As a homesteader, this crazy swing in weather patterns is something that has to be taken seriously. We’ve also noticed a similar type of pattern throughout the growing season over the last several years. I’m not talking about the typical variability in our weather, but rather the intense swings of extremes. They aren’t easily predicted and so it’s harder to plan for and around them. But, I believe, we must try to do so in order to continue counting on reaping the bounty of fruits and vegetables on which we rely.

I think this must be harder for commercial farmers, who have to consider their family’s needs, their livelihood, and also their customers’ needs. As gardeners and homesteaders, we might have more flexibility, which could help us out. We might consider: thinking like a plant, adapting our timing, our variety selection, increasing our diversification and the use of physical plant protection.

It helps to remember, that for several years we’ve had a spring extreme of 80 degrees in mid-late April/May followed by a period of very cold with extended heavy rain or snow.

The first couple of years, I fell for that early heat wave, rushing to get seeds and transplants out into the garden, only to be fooled. When the cold and rain and snow not only dashed my hopes, but either destroyed or severely set back those early plantings. I since tried to listen more to the wisdom of the plants themselves. I now observe what is happening naturally in the garden. For instance, I watch for the self-seeded greens, from lettuce and endive, left to flower and set seed, to germinate and grow when the conditions are right for them to do so. They always beat my purposefully planted and tended ones to the table. So why rush things, now I wait to be shown my timing.

It’s the stress factor we have to consider and work with, and I’m not just talking about mine! Each time a plant is stressed, its potential is decreased. How many times and how much stress will determine if it dies, just survives or thrives. A couple of small stressors (a little too hot or too thirsty), might decrease its yield slightly, while major temperature and/or water fluctuations will substantially decrease its productivity. I’ve learned to be more patient and wait for the soil temperature to be warm and moist before venturing forth with tender seedlings. This means I’ve adjusted my seedling starting dates to be much later both in the greenhouse and outdoors.

I’ve also tried to decrease stressors by using more fabric row covers both to smooth out the fluctuating temperatures and also for protection from the increased insect varieties that arrive on those early, southerly, hot winds. Maybe soon, I’ll get around to finishing our small hoop-house, which will help on the protection front.

I’m also keeping the soil in good health with cover crops and mulch. A healthy soil will help the plants deal with stressors. And the healthier the soil the more organic matter it contains, which ultimately helps restore carbon to the soil where it belongs.

Another way we can help make sure there is enough for summer eating and for the fall larder is to diversify. Try different varieties of crops. Some plants are bred for different growing conditions.

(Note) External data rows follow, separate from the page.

(** * Democracy Clock V4, step 2: a shallow embedding of the pipeline core

  The development follows the Python sources module by module:

  - [PyStr], [PyDate], [PyRe]: the fragments of Python's [str], [datetime.date]
    and [re] that the pipeline relies on;
  - [Helper]        : step2_helper_v4.py        (the date-window resolver);
  - [Writer]        : step2_writeweekevents_v4.py (category rank, week
                      bucketing, master sort);
  - [Extractor]     : step2_extractor_v4.py     (compliance scan, single retry);
  - [BuilderHelper] : step2_builder_helper_v4.py (canonical block parser);
  - [Builder]       : step2_builddemocracydocket_v4.py (per-item loop);
  - [Docket]        : step2_getdemocracydocket_v4.py (window filter, dedupe).

  Definitions come first, the theorems about them afterwards. *)

From Stdlib Require Import ZArith NArith Lia Ascii String DecimalString
  Sorting.Sorted Sorting.Permutation.
From stdpp Require Import base option list gmap strings sorting.

Local Open Scope Z_scope.

(** ** Python strings *)

(** A Python [str] is a sequence of Unicode code points. *)
Abbreviation char := N (only parsing).
Abbreviation str := (list N) (only parsing).

Module PyStr.

(** An ASCII literal of the source, as a [str]. *)
Definition lit (x : string) : str :=
  List.map N_of_ascii (list_ascii_of_string x).

Definition EM_DASH : char := 8212%N.      (* U+2014 *)
Definition EN_DASH : char := 8211%N.      (* U+2013 *)
Definition GE_SIGN : char := 8805%N.      (* U+2265 *)
Definition NL : char := 10%N.

Definition in_range (lo hi c : char) : bool := ((lo <=? c) && (c <=? hi))%N.

(** [str.isspace] on one code point, which is also the class [\s] of [re]
    on [str] patterns. *)
Definition is_space (c : char) : bool :=
  in_range 9 13 c || in_range 28 32 c || (c =? 133)%N || (c =? 160)%N
  || (c =? 5760)%N || in_range 8192 8202 c || (c =? 8232)%N || (c =? 8233)%N
  || (c =? 8239)%N || (c =? 8287)%N || (c =? 12288)%N.

(** The line boundaries of [str.splitlines]. *)
Definition is_linebreak (c : char) : bool :=
  in_range 10 13 c || in_range 28 30 c || (c =? 133)%N
  || (c =? 8232)%N || (c =? 8233)%N.

Definition ascii_digit (c : char) : bool := in_range 48 57 c.

(** Truthiness of a string, and of an optional string ([None] and [""] are
    both falsy). *)
Definition nonempty (x : str) : bool :=
  match x with [] => false | _ :: _ => true end.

Choose some that like cold and wet and others that thrive on hot and less moisture. It’s a much better way to hedge your bets than through the volatile stock market!

Diversification of types of things is also a good bet. Having many types of fruits and berries or vegetables makes it more likely that there will be some product to count on. For us, last year, the blueberries flowered during a cold rainy period. We had very little pollination, so almost no fruit. However, the strawberries and raspberries both flowered when conditions were primo, so the freezer is full of these. Less blueberry pancakes and more strawberry shortcake! Thinking about strawberries reminds me to go get some from the freezer; they are also excellent on oatmeal or granola with that great yogurt I make with raw milk from my local organic dairy. Just the smell of those berries will transport me to a warm June day, surrounded by berries, bees, sunshine and happiness. How great is that?